Dataset items
■ ■ ■ ■ ■

(* ===== verification/GoRegexp.v ===== *)
(** * GoRegexp: Go's regexp package for the patterns the driver compiles

    Regular expressions over bytes, their language, and a matcher by
    derivatives with simplifying constructors. The patterns of the driver use
    only ASCII classes, so matching bytes and matching runes agree. *)
From S2P Require Import Prelude GoStrings.

Inductive re :=
  | Nul
  | Eps
  | Chr (p : ascii → bool)
  | Cat (r s : re)
  | Alt (r s : re)
  | Star (r : re).

Inductive in_lang : re → string → Prop :=
  | in_Eps : in_lang Eps EmptyString
  | in_Chr p c : p c = true → in_lang (Chr p) (str1 c)
  | in_Cat r s a b : in_lang r a → in_lang s b → in_lang (Cat r s) (a +:+ b)
  | in_Alt_l r s a : in_lang r a → in_lang (Alt r s) a
  | in_Alt_r r s a : in_lang s a → in_lang (Alt r s) a
  | in_Star_nil r : in_lang (Star r) EmptyString
  | in_Star_cons r c a b : in_lang r (String c a) → in_lang (Star r) b →
      in_lang (Star r) (String c a +:+ b).

(** ** The matcher *)

Fixpoint nullable (r : re) : bool :=
  match r with
  | Nul | Chr _ => false
  | Eps | Star _ => true
  | Cat a b => nullable a && nullable b
  | Alt a b => nullable a || nullable b
  end.

Definition sAlt (a b : re) : re :=
  match a, b with
  | Nul, _ => b
  | _, Nul => a
  | _, _ => Alt a b
  end.
Definition sCat (a b : re) : re :=
  match a, b with
  | Nul, _ => Nul
  | _, Nul => Nul
  | Eps, _ => b
  | _, _ => Cat a b
  end.

Fixpoint deriv (c : ascii) (r : re) : re :=
  match r with
  | Nul | Eps => Nul
  | Chr p => if p c then Eps else Nul
  | Cat a b => sAlt (sCat (deriv c a) b) (if nullable a then deriv c b else Nul)
  | Alt a b => sAlt (deriv c a) (deriv c b)
  | Star a => sCat (deriv c a) (Star a)
  end.

Fixpoint matches (r : re) (s : string) : bool :=
  match s with
  | EmptyString => nullable r
  | String c t => matches (deriv c r) t
  end.

(** ** Correctness *)

Lemma in_lang_sAlt a b s : in_lang (sAlt a b) s ↔ in_lang (Alt a b) s.
Proof.
  destruct a, b; cbn; (split; intros H;
    [try done; (by apply in_Alt_l) || (by apply in_Alt_r)
    |inversion H; subst; try done;
     match goal with H : in_lang Nul _ |- _ => inversion H end]).
Qed.

Lemma in_lang_sCat a b s : in_lang (sCat a b) s ↔ in_lang (Cat a b) s.
Proof.
  assert (∀ r t, in_lang (Cat Nul r) t → False) as HNl
    by (intros r t H; inversion H as [| |? ? ? ? H1| | | |]; inversion H1).
  assert (∀ r t, in_lang (Cat r Nul) t → False) as HNr
    by (intros r t H; inversion H as [| |? ? ? ? ? H1| | | |]; inversion H1).
  destruct a, b; cbn; try done;
    (split; intros H; [|by exfalso; eauto]) || (split; intros H;
      [change s with (EmptyString +:+ s); constructor; [constructor|done]
      |inversion H as [| |? ? ? ? H1 H2| | | |]; inversion H1; by subst]);
    inversion H.
Qed.

Lemma nullable_spec r : nullable r = true ↔ in_lang r EmptyString.
Proof.
  induction r as [| |p|a IHa b IHb|a IHa b IHb|a IHa]; cbn.
  - split; intros H; inversion H.
  - split; [constructor|done].
  - split; intros H; inversion H.
  - rewrite andb_true_iff, IHa, IHb. split.
    + intros [Ha Hb]. by apply (in_Cat a b EmptyString EmptyString).
    + intros H. inversion H as [| |? ? x y Ha Hb Hr Heq| | | |]. subst.
      by apply append_eq_nil in Heq as [-> ->].
  - rewrite orb_true_iff, IHa, IHb. split.
    + intros [H|H]; [by apply in_Alt_l|by apply in_Alt_r].
    + intros H. inversion H; subst; auto.
  - split; [constructor|done].
Qed.

Lemma deriv_spec r : ∀ c s, in_lang (deriv c r) s ↔ in_lang r (String c s).
Proof.
  induction r as [| |p|a IHa b IHb|a IHa b IHb|a IHa]; intros c s; cbn.
  - split; intros H; inversion H.
  - split; intros H; inversion H.
  - destruct (p c) eqn:Hp; split; intros H; inversion H; subst; try congruence.
    + by apply in_Chr.
    + constructor.
  - rewrite in_lang_sAlt. split.
    + intros H. inversion H as [| | |? ? ? H1|? ? ? H1| |]; subst.
      * apply in_lang_sCat in H1. inversion H1 as [| |? ? x y Hx Hy| | | |]; subst.
        rewrite <- append_cons. constructor; [by apply IHa|done].
      * destruct (nullable a) eqn:Hn; [|inversion H1].
        rewrite <- (append_nil_l (String c s)). constructor; [by apply nullable_spec|by apply IHb].
    + intros H. inversion H as [| |? ? x y Hx Hy Hr Heq| | | |]; subst.
      destruct x as [|d x].
      * rewrite append_nil_l in Heq. subst y. apply nullable_spec in Hx. rewrite Hx.
        apply in_Alt_r. by apply IHb.
      * rewrite append_cons in Heq. injection Heq as -> <-.
        apply in_Alt_l, in_lang_sCat. constructor; [by apply IHa|done].
  - rewrite in_lang_sAlt. split; intros H; inversion H; subst;
      (apply in_Alt_l; by apply IHa) || (apply in_Alt_r; by apply IHb).
  - rewrite in_lang_sCat. split; intros H.
    + inversion H as [| |? ? x y Hx Hy| | | |]; subst.
      rewrite <- append_cons. constructor; [by apply IHa|done].
    + inversion H; subst. constructor; [by apply IHa|done].
Qed.

Lemma matches_spec s : ∀ r, matches r s = true ↔ in_lang r s.
Proof.
  induction s as [|c s IH]; intros r; cbn; [apply nullable_spec|].
  by rewrite IH, deriv_spec.
Qed.

(** ** Pattern syntax *)

Definition opt (r : re) : re := Alt r Eps.
Definition plus (r : re) : re := Cat r (Star r).
(** [r{0,n}] *)
Fixpoint upto (n : nat) (r : re) : re :=
  match n with O => Eps | S n' => opt (Cat r (upto n' r)) end.
Definition any : re := Chr (λ _, true).
(** [.], which matches no newline *)
Definition dot : re := Chr (λ c, negb (Z.eqb (byte_val c) 10)).
Fixpoint lit (s : string) : re :=
  match s with
  | EmptyString => Eps
  | String c t => Cat (Chr (λ d, bool_decide (c = d))) (lit t)
  end.

(** [MatchString] of a pattern that is anchored at both ends, and of one that
    is anchored nowhere. *)
Definition match_full (r : re) (s : string) : bool := matches r s.
Definition match_search (r : re) (s : string) : bool := matches (Cat (Star any) (Cat r (Star any))) s.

■ ■ ■ ■ ■

What the exercise asks ::
The answer must be the data above, repeated exactly as it stands.

Reply to the exercise ::
(* ===== verification/GoRegexp.v ===== *)
(** * GoRegexp: Go's regexp package for the patterns the driver compiles

    Regular expressions over bytes, their language, and a matcher by
    derivatives with simplifying constructors. The patterns of the driver use
    only ASCII classes, so matching bytes and matching runes agree. *)
From S2P Require Import Prelude GoStrings.

Inductive re :=
  | Nul
  | Eps
  | Chr (p : ascii → bool)
  | Cat (r s : re)
  | Alt (r s : re)
  | Star (r : re).

Inductive in_lang : re → string → Prop :=
  | in_Eps : in_lang Eps EmptyString
  | in_Chr p c : p c = true → in_lang (Chr p) (str1 c)
  | in_Cat r s a b : in_lang r a → in_lang s b → in_lang (Cat r s) (a +:+ b)
  | in_Alt_l r s a : in_lang r a → in_lang (Alt r s) a
  | in_Alt_r r s a : in_lang s a → in_lang (Alt r s) a
  | in_Star_nil r : in_lang (Star r) EmptyString
  | in_Star_cons r c a b : in_lang r (String c a) → in_lang (Star r) b →
      in_lang (Star r) (String c a +:+ b).

(** ** The matcher *)

Fixpoint nullable (r : re) : bool :=
  match r with
  | Nul | Chr _ => false
  | Eps | Star _ => true
  | Cat a b => nullable a && nullable b
  | Alt a b => nullable a || nullable b
  end.

Definition sAlt (a b : re) : re :=
  match a, b with
  | Nul, _ => b
  | _, Nul => a
  | _, _ => Alt a b
  end.
Definition sCat (a b : re) : re :=
  match a, b with
  | Nul, _ => Nul
  | _, Nul => Nul
  | Eps, _ => b
  | _, _ => Cat a b
  end.

Fixpoint deriv (c : ascii) (r : re) : re :=
  match r with
  | Nul | Eps => Nul
  | Chr p => if p c then Eps else Nul
  | Cat a b => sAlt (sCat (deriv c a) b) (if nullable a then deriv c b else Nul)
  | Alt a b => sAlt (deriv c a) (deriv c b)
  | Star a => sCat (deriv c a) (Star a)
  end.

Fixpoint matches (r : re) (s : string) : bool :=
  match s with
  | EmptyString => nullable r
  | String c t => matches (deriv c r) t
  end.

(** ** Correctness *)

Lemma in_lang_sAlt a b s : in_lang (sAlt a b) s ↔ in_lang (Alt a b) s.
Proof.
  destruct a, b; cbn; (split; intros H;
    [try done; (by apply in_Alt_l) || (by apply in_Alt_r)
    |inversion H; subst; try done;
     match goal with H : in_lang Nul _ |- _ => inversion H end]).
Qed.

Lemma in_lang_sCat a b s : in_lang (sCat a b) s ↔ in_lang (Cat a b) s.
Proof.
  assert (∀ r t, in_lang (Cat Nul r) t → False) as HNl
    by (intros r t H; inversion H as [| |? ? ? ? H1| | | |]; inversion H1).
  assert (∀ r t, in_lang (Cat r Nul) t → False) as HNr
    by (intros r t H; inversion H as [| |? ? ? ? ? H1| | | |]; inversion H1).
  destruct a, b; cbn; try done;
    (split; intros H; [|by exfalso; eauto]) || (split; intros H;
      [change s with (EmptyString +:+ s); constructor; [constructor|done]
      |inversion H as [| |? ? ? ? H1 H2| | | |]; inversion H1; by subst]);
    inversion H.
Qed.

Lemma nullable_spec r : nullable r = true ↔ in_lang r EmptyString.
Proof.
  induction r as [| |p|a IHa b IHb|a IHa b IHb|a IHa]; cbn.
  - split; intros H; inversion H.
  - split; [constructor|done].
  - split; intros H; inversion H.
  - rewrite andb_true_iff, IHa, IHb. split.
    + intros [Ha Hb]. by apply (in_Cat a b EmptyString EmptyString).
    + intros H. inversion H as [| |? ? x y Ha Hb Hr Heq| | | |]. subst.
      by apply append_eq_nil in Heq as [-> ->].
  - rewrite orb_true_iff, IHa, IHb. split.
    + intros [H|H]; [by apply in_Alt_l|by apply in_Alt_r].
    + intros H. inversion H; subst; auto.
  - split; [constructor|done].
Qed.

Lemma deriv_spec r : ∀ c s, in_lang (deriv c r) s ↔ in_lang r (String c s).
Proof.
  induction r as [| |p|a IHa b IHb|a IHa b IHb|a IHa]; intros c s; cbn.
  - split; intros H; inversion H.
  - split; intros H; inversion H.
  - destruct (p c) eqn:Hp; split; intros H; inversion H; subst; try congruence.
    + by apply in_Chr.
    + constructor.
  - rewrite in_lang_sAlt. split.
    + intros H. inversion H as [| | |? ? ? H1|? ? ? H1| |]; subst.
      * apply in_lang_sCat in H1. inversion H1 as [| |? ? x y Hx Hy| | | |]; subst.
        rewrite <- append_cons. constructor; [by apply IHa|done].
      * destruct (nullable a) eqn:Hn; [|inversion H1].
        rewrite <- (append_nil_l (String c s)). constructor; [by apply nullable_spec|by apply IHb].
    + intros H. inversion H as [| |? ? x y Hx Hy Hr Heq| | | |]; subst.
      destruct x as [|d x].
      * rewrite append_nil_l in Heq. subst y. apply nullable_spec in Hx. rewrite Hx.
        apply in_Alt_r. by apply IHb.
      * rewrite append_cons in Heq. injection Heq as -> <-.
        apply in_Alt_l, in_lang_sCat. constructor; [by apply IHa|done].
  - rewrite in_lang_sAlt. split; intros H; inversion H; subst;
      (apply in_Alt_l; by apply IHa) || (apply in_Alt_r; by apply IHb).
  - rewrite in_lang_sCat. split; intros H.
    + inversion H as [| |? ? x y Hx Hy| | | |]; subst.
      rewrite <- append_cons. constructor; [by apply IHa|done].
    + inversion H; subst. constructor; [by apply IHa|done].
Qed.

Lemma matches_spec s : ∀ r, matches r s = true ↔ in_lang r s.
Proof.
  induction s as [|c s IH]; intros r; cbn; [apply nullable_spec|].
  by rewrite IH, deriv_spec.
Qed.

(** ** Pattern syntax *)

Definition opt (r : re) : re := Alt r Eps.
Definition plus (r : re) : re := Cat r (Star r).
(** [r{0,n}] *)
Fixpoint upto (n : nat) (r : re) : re :=
  match n with O => Eps | S n' => opt (Cat r (upto n' r)) end.
Definition any : re := Chr (λ _, true).
(** [.], which matches no newline *)
Definition dot : re := Chr (λ c, negb (Z.eqb (byte_val c) 10)).
Fixpoint lit (s : string) : re :=
  match s with
  | EmptyString => Eps
  | String c t => Cat (Chr (λ d, bool_decide (c = d))) (lit t)
  end.

(** [MatchString] of a pattern that is anchored at both ends, and of one that
    is anchored nowhere. *)
Definition match_full (r : re) (s : string) : bool := matches r s.
Definition match_search (r : re) (s : string) : bool := matches (Cat (Star any) (Cat r (Star any))) s.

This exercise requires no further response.